Blanche was more than satisfied. The child, she told herself, was sleeping easily. And it needed no word from Doc Lennox to tell her the value of such restful sleep.

It was Molly’s third day at the ranch. It was the third long, anxious day since Jim had passed her safely through the wide-open Gateway of Hope. And Blanche understood that the worst of the child’s physical trouble was over. The thing that concerned her now was that other—that psychological reaction which she knew could so easily undo the rest. As she sat guard over the girl’s slumbers she pondered deeply the possibilities of disaster.

Blanche possessed no narrowness in her outlook upon life. Tolerance and generosity were the very essence of her nature. Human disaster never failed to wound her. And her sympathy went out without measure in response. Condemnation never entered her thought. It was the same for Molly as it had been for her own brothers. Eddie was far away beyond the reach of the penalty to which the laws of man entitled him, and she was satisfied. Jim was in hiding, no less a victim of human law. She made no excuse for either of them. She saw no need for excuse. These things were the disasters which afforded her the opportunity of indulging her devotion.

She realized something of the tremendous nature of Molly’s lonely struggle. She knew well enough that the girl could have taken the easier course of selling out at the time of her father’s death. She could have gone to a city, and taken her chance in life with others similarly situated.
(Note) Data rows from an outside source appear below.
(** [index_agrees] for the [fuel] entries from [i] on. *)
Fixpoint agree_from (d : float) (n k : int) (fuel : nat) (i : int) : bool :=
  match fuel with
  | O => true
  | S fuel' => index_agrees d n k i && agree_from d n k fuel' (Uint63.add i 1)
  end.

(** [index_agrees] for every entry of a series of [n] entries over [k]
    segments. *)
Definition indices_agree (n k : Z) : bool :=
  agree_from (PrimFloat.div (f64_of_int n) (f64_of_int k))
    (Uint63.of_Z n) (Uint63.of_Z k) (Z.to_nat n) (Uint63.of_Z 0).

(** A route of the least number of segments [main] draws. *)
Definition production_route : list (Segment float) :=
  generatePathSegments (point (f64_of_int 6) (f64_of_int 80))
    (point (f64_of_int 7) (f64_of_int 81)) minSegments.

(** A route as [main] builds it: of 5 to 15 segments. *)
Definition production_sized (segments : list (Segment float)) : Prop :=
  (minSegments <= Z.of_nat (length segments) <= maxSegments)%Z.

(** A point whose coordinates are finite and not zero, as those of every
    point of the bounding box are. *)
Definition proper_point (p : GeoPoint float) : Prop :=
  f64_nonzero (latitude p) = true /\ f64_nonzero (longitude p) = true.

(** A point of the bounding box, by the comparisons of binary64. *)
Definition in_box (p : GeoPoint float) : bool :=
  PrimFloat.leb (minLat SRI_LANKA_BOUNDS) (latitude p) &&
  PrimFloat.leb (latitude p) (maxLat SRI_LANKA_BOUNDS) &&
  PrimFloat.leb (minLng SRI_LANKA_BOUNDS) (longitude p) &&
  PrimFloat.leb (longitude p) (maxLng SRI_LANKA_BOUNDS).

(** The extent from [p] to [q], divided by [d], is finite in latitude and
    in longitude. *)
Definition finite_extent (p q : GeoPoint float) (d : float) : Prop :=
  f64_finite (PrimFloat.div (PrimFloat.sub (latitude q) (latitude p)) d) = true /\
  f64_finite (PrimFloat.div (PrimFloat.sub (longitude q) (longitude p)) d) = true.

(** The records of a run of [main] that loses none: 51321600. *)
Definition total_records : Z := (NUM_TRAINS * numEntries)%Z.

(** What the specification's scenario records: time stamp and position. *)
Definition track {num} (data : list (Location num)) : list (Date * num * num) :=
  map (fun loc => (timestamp loc, loc_latitude loc, loc_longitude loc)) data.

Definition normal_data {A} (run : completion (list A) * lcg) : list A :=
  match fst run with
  | Normal data => data
  | Throw _ => []
  end.

(** ** The scenarios of the specification *)

Local Open Scope float_scope.

Lemma numEntries_exact :
  (numEntries * DATA_INTERVAL_MINUTES = NUM_DAYS * 24 * 60)%Z /\ numEntries = 129600%Z.
Proof. split; reflexivity. Qed.

(** [buildRoute((6, 80), (7, 81), 2)] in binary64: the two segments of
    the specification, exactly. *)
Example route_scenario_binary64 :
  generatePathSegments (point 6 80) (point 7 81) 2 =
  [ {| start := point 6 80; end_ := point 6.5 80.5 |};
    {| start := point 6.5 80.5; end_ := point 7 81 |} ].
Proof. vm_compute. reflexivity. Qed.

(** [synthesize(1, T0, 4, route)] in binary64: four records one minute
    apart, at progress 0 and 0.5 of the first segment, then 0 and 0.5 of
    the second. *)
Example synthesize_scenario_binary64 :
  track (normal_data (generateLocationData tza_colombo 1 (Some 0%Z) 4
                        (generatePathSegments (point 6 80) (point 7 81) 2) seed))
  = [ (Some 0%Z, 6, 80); (Some 60000%Z, 6.25, 80.25);
      (Some 120000%Z, 6.5, 80.5); (Some 180000%Z, 6.75, 80.75) ].
Proof. vm_compute. reflexivity. Qed.
(** * QCFractal task scheduling core: TaskManager, frontier expansion,
      FireworksAdapter

    Shallow embedding of
      - qcfractal/services/service_util.py  (TaskManager, expand_ndimensional_grid)
      - qcfractal/queue/fireworks_adapter.py (FireworksAdapter)
    Python dicts are finite maps (gmap), Python sets used only for membership
    are finite sets (gset), Python ints are Z, tuples of ints are lists of Z.
    A raised exception is an explicit outcome. *)

From stdpp Require Import gmap strings pretty list fin_maps.
From Stdlib Require Import ZArith.

Open Scope string_scope.
Open Scope Z_scope.
Open Scope list_scope.

(** ** Exceptions and statements *)

(** The Python exceptions the modelled code can raise. *)
Inductive exn : Type :=
  | KeyError (msg : string)
  | NameError (name : string)
  | IndexError
  | ValidationError.

#[global] Instance exn_eq_dec : EqDecision exn.
Proof. solve_decision. Defined.

(** What a call produces: a returned value or a raised exception. *)
Inductive result (A : Type) : Type :=
  | Ok (a : A)
  | Raise (e : exn).
Arguments Ok {A} a.
Arguments Raise {A} e.

(** A statement over mutable state [S]: the state it leaves behind and the
    exception it raised, if any.  Mutations made before a raise stay. *)
Definition stmt (S : Type) : Type := S → S * option exn.

(** [continue] / falling off the end of a loop body. *)
Definition continue {S : Type} : stmt S := λ st, (st, None).

(** [for x in xs: body x] : stops at the first raise. *)
Fixpoint for_each {A S : Type} (xs : list A) (body : A → stmt S) : stmt S :=
  λ st,
    match xs with
    | [] => (st, None)
    | x :: xs' =>
        match body x st with
        | (st', None) => for_each xs' body st'
        | (st', Some e) => (st', Some e)
        end
    end.

(** ** Frontier expansion: [expand_ndimensional_grid] *)

Module Grid.

(** A grid point is a tuple of ints; a connection is [(seed, new)]. *)
Abbreviation point := (list Z) (only parsing).
Abbreviation connection := (list Z * list Z)%type (only parsing).

(** Loop state: the local set [compute] and the local list [connections]. *)
Abbreviation frontier :=
  (gset (list Z) * list (list Z * list Z))%type (only parsing).

(** Body of the innermost loop, for axis [d], origin [seed] and
    displacement [disp].  [seed[d]] raises IndexError when the tuple is too
    short. *)
Definition visit (dimensions : list Z) (complete : gset point)
    (d : nat) (seed : point) (disp : Z) : stmt frontier :=
  λ '(compute, connections),
    match seed !! d, dimensions !! d with
    | Some coord, Some bound =>
        let new_dim := coord + disp in
        (* Bound check *)
        if (new_dim >=? bound)%Z then continue (compute, connections)
        else if (new_dim <? 0)%Z then continue (compute, connections)
        else
          let new := <[d := new_dim]> seed in
          (* Push out duplicates from both new compute and complete *)
          if bool_decide (new ∈ compute) then continue (compute, connections)
          else if bool_decide (new ∈ complete) then continue (compute, connections)
          else ((compute ∪ {[new]}, connections ++ [(seed, new)]), None)
    | _, _ => ((compute, connections), Some IndexError)
    end.

(** [seeds] is the seed set in the order its [for] loop visits it. *)
Definition expand_loops (dimensions : list Z) (seeds : list point)
    (complete : gset point) : stmt frontier :=
  for_each (seq 0 (length dimensions)) (λ d,
    for_each seeds (λ seed,
      for_each [-1; 1] (λ disp,
        visit dimensions complete d seed disp))).

Definition expand_ndimensional_grid (dimensions : list Z)
    (seeds : list point) (complete : gset point) : result (list connection) :=
  match expand_loops dimensions seeds complete (∅, []) with
  | ((_, connections), None) => Ok connections
  | (_, Some e) => Raise e
  end.

End Grid.

(** *** Vocabulary of the frontier properties *)

Import Grid.

Section GridVocabulary.
Implicit Types (dimensions : list Z) (seeds : list point)
  (complete compute : gset point) (connections : list connection)
  (seed origin neighbor : point) (d : nat) (disp : Z).
Lemma positive_float_not_zero (x : float) :
  Binary64.positive_float x -> x <> 0 /\ x <> (-0) /\ x <> nan.
Proof.
  intros Hx.
  repeat split; intros ->; destruct Hx as [Hx | (m & e & Hx)];
    vm_compute in Hx; discriminate.
Qed.

(** On binary64 the angle is above zero after any positive number of
    rotating frames. *)
Lemma angleAfter_positive (cos sin : float -> float) (k : nat) :
  Binary64.positive_float (angleAfter (A := Binary64.JS cos sin) (S k)).
Proof.
  unfold angleAfter.
  induction k as [|k IH]; rewrite Nat.iter_succ; unfold nextAngle at 1;
    cbn [add lit Binary64.JS];
    change (Binary64.literal (1 # 100)) with 0.01;
    apply add_step_positive.
  - left. reflexivity.
  - right. exact IH.
Qed.

Lemma add_step_bounded (x : float) :
  Binary64.bounded_angle x -> Binary64.bounded_angle (x + 0.01).
Proof.
  unfold Binary64.bounded_angle. rewrite FloatAxioms.add_spec. unfold SF64add.
  change (Prim2SF 0.01) with Binary64.step.
  intros [Hx | (m & e & Hx & Hb)].
  - rewrite Hx. right. eexists _, _. split; [reflexivity|]. left. vm_compute. discriminate.
  - pose proof (Prim2SF_valid x) as Hv. rewrite Hx in *.
    apply valid_canonical in Hv as [Hd _].
    right. apply (SFadd_step_bound m e Hd Hb).
Qed.

Lemma bounded_angle_leb (x : float) :
  Binary64.bounded_angle x -> (x <=? 140737488355328) = true.
Proof.
  intros Hb. rewrite FloatAxioms.leb_spec.
  change (Prim2SF 140737488355328) with (S754_finite false 4503599627370496 (-5)).
  pose proof (Prim2SF_valid x) as Hv.
  destruct Hb as [-> | (m & e & Hx & [Hlt | [-> ->]])].
  - reflexivity.
  - rewrite Hx in *. apply valid_canonical in Hv as [Hd He].
    unfold SFleb, SFcompare.
    assert (Hc : (e ?= -5)%Z = Lt) by (apply Z.compare_lt_iff; lia).
    now rewrite Hc.
  - rewrite Hx. reflexivity.
Qed.

(** On binary64 the angle never exceeds 2^47. *)
Lemma angleAfter_bounded (cos sin : float -> float) (k : nat) :
  Binary64.bounded_angle (angleAfter (A := Binary64.JS cos sin) k).
Proof.
  unfold angleAfter.
  induction k as [|k IH].
  - left. reflexivity.
  - rewrite Nat.iter_succ. unfold nextAngle at 1.
    cbn [add lit Binary64.JS].
    change (Binary64.literal (1 # 100)) with 0.01.
    apply add_step_bounded, IH.
Qed.

Lemma add_step_low (x : float) :
  Binary64.bounded_angle x -> at_least_2pm7 (x + 0.01).
Proof.
  unfold at_least_2pm7. rewrite FloatAxioms.add_spec. unfold SF64add.
  change (Prim2SF 0.01) with Binary64.step.
  intros [Hx | (m & e & Hx & Hb)].
  - rewrite Hx. eexists _, _. split; [reflexivity|]. vm_compute. discriminate.
  - pose proof (Prim2SF_valid x) as Hv. rewrite Hx in *.
    apply valid_canonical in Hv as [Hd _].
    destruct (SFadd_step_bound m e Hd Hb) as (m' & e' & Heq & _).
    exists m', e'. split; [exact Heq|]. exact (SFadd_step_low m e m' e' Heq).
Qed.

(** On binary64 the angle is at least 2^-7 after any positive number of
    rotating frames. *)
Lemma angleAfter_low (cos sin : float -> float) (k : nat) :
  at_least_2pm7 (angleAfter (A := Binary64.JS cos sin) (S k)).
Proof.
  unfold angleAfter. rewrite Nat.iter_succ. unfold nextAngle at 1.
  cbn [add lit Binary64.JS].
  change (Binary64.literal (1 # 100)) with 0.01.
  apply add_step_low, (angleAfter_bounded cos sin k).
Qed.

Lemma at_least_2pm7_leb (x : float) :
  at_least_2pm7 x -> (0.0078125 <=? x) = true.
Proof.
  intros (m & e & Hx & Hlow). rewrite FloatAxioms.leb_spec.
  change (Prim2SF 0.0078125) with (S754_finite false 4503599627370496 (-59)).
  pose proof (Prim2SF_valid x) as Hv. rewrite Hx in *.
  apply valid_canonical in Hv as [Hd He].
  unfold SFleb, SFcompare.
  destruct (Z.compare_spec (-59) e) as [<- | Hlt | Hgt].
  - assert (Hm : (4503599627370496 <= m)%positive).
    { rewrite digits2_log2 in *.
      assert (H52 : (52 <= Z.log2 (Zpos m))%Z) by lia.
      apply Z.log2_le_pow2 in H52; lia. }
    apply Pos.compare_le_iff in Hm. cbn [Pos.compare].
    destruct (Pos.compare_cont Eq 4503599627370496 m) eqn:Hc;
      [reflexivity | reflexivity | contradiction].
  - reflexivity.
  - lia.
Qed.

End Rounding.

(** * The frame loop *)

Section ExactFrames.

Context {A : Arith} (HA : ExactArith A).

Add Ring exact_frames_ring : (exact_ring A HA).

(** In arithmetic without rounding the angle after [n] rotating frames is
    the initial angle plus [n] times the step. *)
Lemma frames_rotating_exact (app : App A) (h : Host A) (n : nat) :
  isRotating app = true ->
  rotationAngle (fst (frames n app h))
  = add (rotationAngle app) (mul (lit (1#100)) (ofNat n)).
Proof.
  intros Hr. destruct (frames_rotating n app h Hr) as [-> _].
  induction n as [|n IH].
  - cbn [Nat.iter nat_rect]. rewrite (exact_ofNat_0 A HA). ring.
  - rewrite Nat.iter_succ, IH, (exact_ofNat_S A HA). unfold nextAngle. ring.
Qed.

End ExactFrames.
(** C2. For two valid mocks with invocation orders [a] and [b], the built-in
    returns a verdict whose [pass] is false when [a] is empty, is the negation
    of the flag (true by default) when [a] is not empty and [b] is, and
    otherwise is true exactly when the smallest element of [a] is below the
    smallest element of [b].  So [1, 5] against [3] passes, [2] against [1]
    fails, and [1] against [] passes when the flag is false. *)
Theorem toHaveBeenCalledBefore_pass this (a b : list Z) (flag : value) :
  isJestMockOrSpy (VMock a) = true →
  isJestMockOrSpy (VMock b) = true →
  (∃ r,
    toHaveBeenCalledBefore this (VMock a) (VMock b) flag = Normal (SyncResult r) ∧
    (a = [] → pass r = false) ∧
    (a ≠ [] → b = [] → pass r = negb (effective_flag flag)) ∧
    (a ≠ [] → b ≠ [] →
       ∃ m n, is_min m a ∧ is_min n b ∧ (pass r = true ↔ (m < n)%Z))) ∧
  (a = [1; 5] → b = [3] →
     verdict_pass (toHaveBeenCalledBefore this (VMock a) (VMock b) flag)
       = Some true) ∧
  (a = [2] → b = [1] →
     verdict_pass (toHaveBeenCalledBefore this (VMock a) (VMock b) flag)
       = Some false) ∧
  (a = [1] → b = [] →
     verdict_pass (toHaveBeenCalledBefore this (VMock a) (VMock b) (VBool false))
       = Some true).
Proof.
  intros Ha Hb.
  destruct (toHaveBeenCalledBefore_valid this a b flag Ha Hb) as (r & Hr & Hp).
  destruct (toHaveBeenCalledBefore_valid this a b (VBool false) Ha Hb)
    as (r' & Hr' & Hp').
  rewrite Hr, Hr'. cbn [verdict_pass]. rewrite Hp, Hp'.
  split; [exists r; split; [done |]; rewrite Hp; split; [| split] |].
  - by intros ->.
  - intros Hne ->. by destruct a.
  - intros Hna Hnb.
    destruct (Math_min_is_min a Hna) as (m & _ & Hm).
    destruct (Math_min_is_min b Hnb) as (n & _ & Hn).
    exists m, n. split; [done |]. split; [done |].
    rewrite (predicate_nonempty a b _ m n Hm Hn).
    apply bool_decide_eq_true.
  - by repeat split; intros -> ->.
Qed.

(** C6. When the received value is not a mock or spy the verdict fails with
    a message that contains "Received value must be a mock or spy function";
    when the received value is one and the expected value is not, the verdict
    fails with a message that contains "Expected value must be a mock or spy
    function". *)
Theorem toHaveBeenCalledBefore_invalid_side this (actual expected flag : value) :
  (isJestMockOrSpy actual = false →
     ∃ r, toHaveBeenCalledBefore this actual expected flag = Normal (SyncResult r) ∧
          pass r = false ∧
          includes "Received value must be a mock or spy function"
            (message r ()) = true) ∧
  (isJestMockOrSpy actual = true → isJestMockOrSpy expected = false →
     ∃ r, toHaveBeenCalledBefore this actual expected flag = Normal (SyncResult r) ∧
          pass r = false ∧
          includes "Expected value must be a mock or spy function"
            (message r ()) = true).
Proof.
  split.
  - intros Ha. unfold toHaveBeenCalledBefore. rewrite Ha. cbn [negb].
    eexists. split; [reflexivity |]. split; [done |].
    cbn [message]. find_piece.
  - intros Ha He. unfold toHaveBeenCalledBefore. rewrite Ha, He. cbn [negb].
    eexists. split; [reflexivity |]. split; [done |].
    cbn [message]. find_piece.
Qed.

(** The decision rule, case by case. *)
Lemma verdict_fails_spec (p : bool) (isNot : value) :
  verdict_fails p isNot = true ↔
  (p = true ∧ truthy isNot = true) ∨ (p = false ∧ truthy isNot = false).
Proof.
  unfold verdict_fails.
  destruct p, (truthy isNot); cbn; intuition congruence.
Qed.

(** C1. When the matcher returns its verdict synchronously, the fluent
    adapter throws the structured failure carrying [message()], [actual] and
    [expected] exactly when [(pass && isNot) || (!pass && !isNot)], with
    [isNot] the assertion's negation flag, and returns nothing otherwise.  A
    passing verdict therefore succeeds in the positive form and fails in the
    negated form. *)
Theorem expectWrapper_sync (expect : ExpectStatic) (M : MatcherFn)
    (assertion : Assertion) (args : list value) (r : SyncExpectationResult) :
  M (ms_state (getMatcherState assertion expect)) (_obj assertion) args
    = Normal (SyncResult r) →
  let isNot := flag assertion "negate" in
  let failure := JestExtendError (message r ()) (actual r) (expected r) in
  (verdict_fails (pass r) isNot = true →
     expectWrapper expect M assertion args = Throw failure) ∧
  (verdict_fails (pass r) isNot = false →
     expectWrapper expect M assertion args = Normal Void) ∧
  (expectWrapper expect M assertion args = Throw failure ↔
     (pass r = true ∧ truthy isNot = true) ∨
     (pass r = false ∧ truthy isNot = false)) ∧
  (pass r = true → truthy isNot = false →
     expectWrapper expect M assertion args = Normal Void) ∧
  (pass r = true → truthy isNot = true →
     expectWrapper expect M assertion args = Throw failure).
Proof.
  intros HM isNot failure.
  assert (Hrun : expectWrapper expect M assertion args =
                 if verdict_fails (pass r) isNot then Throw failure
                 else Normal Void).
  { unfold expectWrapper. cbn [ms_state ms_obj ms_isNot getMatcherState] in *.
    by rewrite HM. }
  rewrite Hrun, <- verdict_fails_spec.
  repeat split.
  - by intros ->.
  - by intros ->.
  - by destruct (verdict_fails (pass r) isNot).
  - by intros ->.
  - intros Hp Hn. unfold verdict_fails. by rewrite Hp, Hn.
  - intros Hp Hn. unfold verdict_fails. by rewrite Hp, Hn.
Qed.
(** C3.  Once the chain returned a response and no error: with a status
    code of 300 or more [Exchange] reads the body, closes it and returns a
    *FailedResponseError with the status code, the status line and an entity
    of the response's Content-Type header and the bytes read; with a status
    code below 300 it returns, and what it returns is never a
    *FailedResponseError; without a response entity it returns the outcome
    of closing the body. *)
Theorem Exchange_status_classification (c : Client) (method urlIn : string)
    (query : Values) (reqIn respOut : option Entity) (reqUrl : Url)
    (bodyReader : BodyReader) (req : Request) (w w1 : World) (resp : Response) :
  buildReqUrl c urlIn query = inl reqUrl ->
  buildBodyReader reqIn (env w) = inl bodyReader ->
  buildRequest (timeout c) method reqUrl bodyReader reqIn respOut = inl req ->
  doRequest req (Front c) w = Done (Some resp, None) w1 ->
  ((300 <= StatusCode resp)%Z ->
   Exchange c method urlIn query reqIn respOut w =
   Done (Some (FailedResponseError (StatusCode resp) (Status resp)
                 (Some {| ContentType := Header_Get (RespHeader resp) headerContentType;
                          Content :=
                            AnyBytes (fst (fst (io_Copy (RespBody resp) (env w1)))) |})),
         respOut)
        {| env := snd (body_Close (RespBody resp) (snd (io_Copy (RespBody resp) (env w1))));
           trace := trace w1 ++ [EvRead (RespBody resp); EvClose (RespBody resp)];
           heap := heap w1 |})
  /\ ((StatusCode resp < 300)%Z ->
      exists err ro w2,
        Exchange c method urlIn query reqIn respOut w = Done (err, ro) w2
        /\ isFailedResponse err = false)
  /\ ((StatusCode resp < 300)%Z -> respOut = None ->
      Exchange c method urlIn query reqIn respOut w =
      Done (closeError (fst (body_Close (RespBody resp) (env w1))), None)
           (closed w1 (RespBody resp))).
Proof.
  intros Hurl Hbody Hreq Hchain.
  rewrite (Exchange_after_build _ _ _ _ _ _ _ _ _ _ Hurl Hbody Hreq), Hchain.
  split; [|split].
  - apply afterResponse_failure.
  - intros Hlt.
    destruct (afterResponse_closes respOut resp w1) as (err & ro & w2 & Hrun & _).
    exists err, ro, w2. split; [exact Hrun|].
    eapply afterResponse_not_failed; eassumption.
  - intros Hlt ->. now apply afterResponse_no_entity.
Qed.

(** C8.  Once the chain returned a response and no error, [Exchange] closes
    the body of the response before it returns, on every path, and a failure
    to close is returned only where no error came before: on the failed
    response path and when processing the content failed, the error of
    [Close] is dropped; on the success path it is returned wrapped as
    "failed to close response body: ". *)
Theorem Exchange_closes_body (c : Client) (method urlIn : string)
    (query : Values) (reqIn respOut : option Entity) (reqUrl : Url)
    (bodyReader : BodyReader) (req : Request) (w w1 : World) (resp : Response) :
  buildReqUrl c urlIn query = inl reqUrl ->
  buildBodyReader reqIn (env w) = inl bodyReader ->
  buildRequest (timeout c) method reqUrl bodyReader reqIn respOut = inl req ->
  doRequest req (Front c) w = Done (Some resp, None) w1 ->
  ((300 <= StatusCode resp)%Z ->
   exists e ent,
     Exchange c method urlIn query reqIn respOut w =
     Done (Some (FailedResponseError (StatusCode resp) e ent), respOut)
          {| env := snd (body_Close (RespBody resp) (snd (io_Copy (RespBody resp) (env w1))));
             trace := trace w1 ++ [EvRead (RespBody resp); EvClose (RespBody resp)];
             heap := heap w1 |})
  /\ ((StatusCode resp < 300)%Z -> respOut = None ->
      Exchange c method urlIn query reqIn respOut w =
      Done (closeError (fst (body_Close (RespBody resp) (env w1))), None)
           (closed w1 (RespBody resp)))
  /\ ((StatusCode resp < 300)%Z ->
      forall entity entity' perr w2,
        respOut = Some entity ->
        processResponseContent entity resp w1 = Done (entity', perr) w2 ->
        Exchange c method urlIn query reqIn respOut w =
        Done (match perr with
              | Some err => Some err
              | None => closeError (fst (body_Close (RespBody resp) (env w2)))
              end, Some entity')
             (closed w2 (RespBody resp)))
  /\ (exists err ro w2 mid,
         Exchange c method urlIn query reqIn respOut w = Done (err, ro) w2
         /\ trace w2 = trace w1 ++ mid ++ [EvClose (RespBody resp)]
         /\ closes (RespBody resp) mid = 0).
Proof.
  intros Hurl Hbody Hreq Hchain.
  rewrite (Exchange_after_build _ _ _ _ _ _ _ _ _ _ Hurl Hbody Hreq), Hchain.
  split; [|split; [|split]].
  - intros Hge. rewrite (afterResponse_failure _ _ _ Hge). eauto.
  - intros Hlt ->. now apply afterResponse_no_entity.
  - intros Hlt entity entity' perr w2 -> Hrun. now apply afterResponse_entity.
  - destruct (afterResponse_closes respOut resp w1)
      as (err & ro & w2 & Hrun & _ & (mid & Htrace & Hmid & _) & _).
    exists err, ro, w2, mid. auto.
Qed.

(** C5.  The body of the request follows the shape of the entity: none for a
    nil entity; the string, the bytes, the reader as they are; otherwise,
    for a JSON entity with a content that is not nil, the JSON encoding of
    the content (or the error of the encoder); otherwise the unsupported
    entity error.  [Exchange] returns that error without touching the world;
    the one thing it does before building the body is resolving the URL,
    whose error it returns first. *)
Theorem buildBodyReader_shape_dispatch (e : Env) :
  buildBodyReader None e = inl NilReader
  /\ (forall ct s,
         buildBodyReader (Some {| ContentType := ct; Content := AnyString s |}) e
         = inl (BufferString s))
  /\ (forall ct b,
         buildBodyReader (Some {| ContentType := ct; Content := AnyBytes b |}) e
         = inl (BufferBytes b))
  /\ (forall ct k h, isReader k = true ->
         buildBodyReader (Some {| ContentType := ct; Content := AnyStream k h |}) e
         = inl (PassReader h))
  /\ (forall reqIn,
         asString (Content reqIn) = None -> asBytes (Content reqIn) = None ->
         asReader (Content reqIn) = None ->
         ContentType reqIn = JsonType -> Content reqIn <> AnyNil ->
         buildBodyReader (Some reqIn) e =
         match json_Encode (Content reqIn) e with
         | inl buffer => inl (JsonBuffer buffer)
         | inr err => inr (Errorf_w "failed to encode body: " err)
         end)
  /\ (forall reqIn,
         asString (Content reqIn) = None -> asBytes (Content reqIn) = None ->
         asReader (Content reqIn) = None ->
         ContentType reqIn <> JsonType \/ Content reqIn = AnyNil ->
         buildBodyReader (Some reqIn) e = inr unsupportedRequestEntity)
  /\ (forall c method urlIn query reqIn respOut w,
         env w = e ->
         buildBodyReader reqIn e = inr unsupportedRequestEntity ->
         Exchange c method urlIn query reqIn respOut w
         = Done (Some (match buildReqUrl c urlIn query with
                       | inl _ => unsupportedRequestEntity
                       | inr err => err
                       end), respOut) w).
Proof.
  split; [reflexivity|]. split; [reflexivity|]. split; [reflexivity|].
  split; [intros ct k h Hk; unfold buildBodyReader; simpl; now rewrite Hk|].
  split; [|split].
  - intros reqIn Hs Hb Hr Hct Hnil. unfold buildBodyReader.
    rewrite Hs, Hb, Hr, Hct. simpl.
    destruct (Content reqIn); try contradiction; simpl;
      now destruct (json_Encode _ e).
  - intros reqIn Hs Hb Hr Hno. unfold buildBodyReader.
    rewrite Hs, Hb, Hr. destruct Hno as [Hct| ->].
    + apply String.eqb_neq in Hct. now rewrite Hct.
    + now rewrite andb_false_r.
  - intros c method urlIn query reqIn respOut w <- Hbody.
    unfold Exchange, ExchangeWithContext.
    destruct (buildReqUrl c urlIn query); [|reflexivity].
    unfold bind, readEnv. now rewrite Hbody.
Qed.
But she had done no such thing. And the courage of it all had caught her imagination and enlisted her sympathy. Molly had accepted the big battle for which her youth and sex found her so unfitted.

Then at the back of everything else lay the knowledge of her brother’s desire, and the memory of the thing which George Marton had done for Jim in his extremity. And so she had taken Molly to her heart like some young sister who needed the mother-care she had been so long deprived of.

Molly had spoken so very, very little, and Blanche understood. The girl’s reticence was not the result of weakness, of sickness. She had spoken her thanks for every kindness without hesitation or effort. But she had set up a barrier beyond that which forbade any intrusion upon the suffering it concealed. Blanche had made up her mind that that barrier must be removed. And if the girl herself failed to remove it, then she must do her best to break it down. Otherwise she knew that the girl’s recovery could never reach that completeness she desired for her.

The afternoon wore on, and the hour for tea approached. The sun had shifted its position, and its beam fell athwart the bed. Blanche rose from her seat, and gently drew a curtain to shut out the offending light. She returned at once to her sewing. Resettling herself, she glanced over at the bed. Molly’s eyes were wide open.

The older woman smiled.

“Did I disturb you, dear?” she asked, in that low, hushed tone so quickly acquired in a sick-room.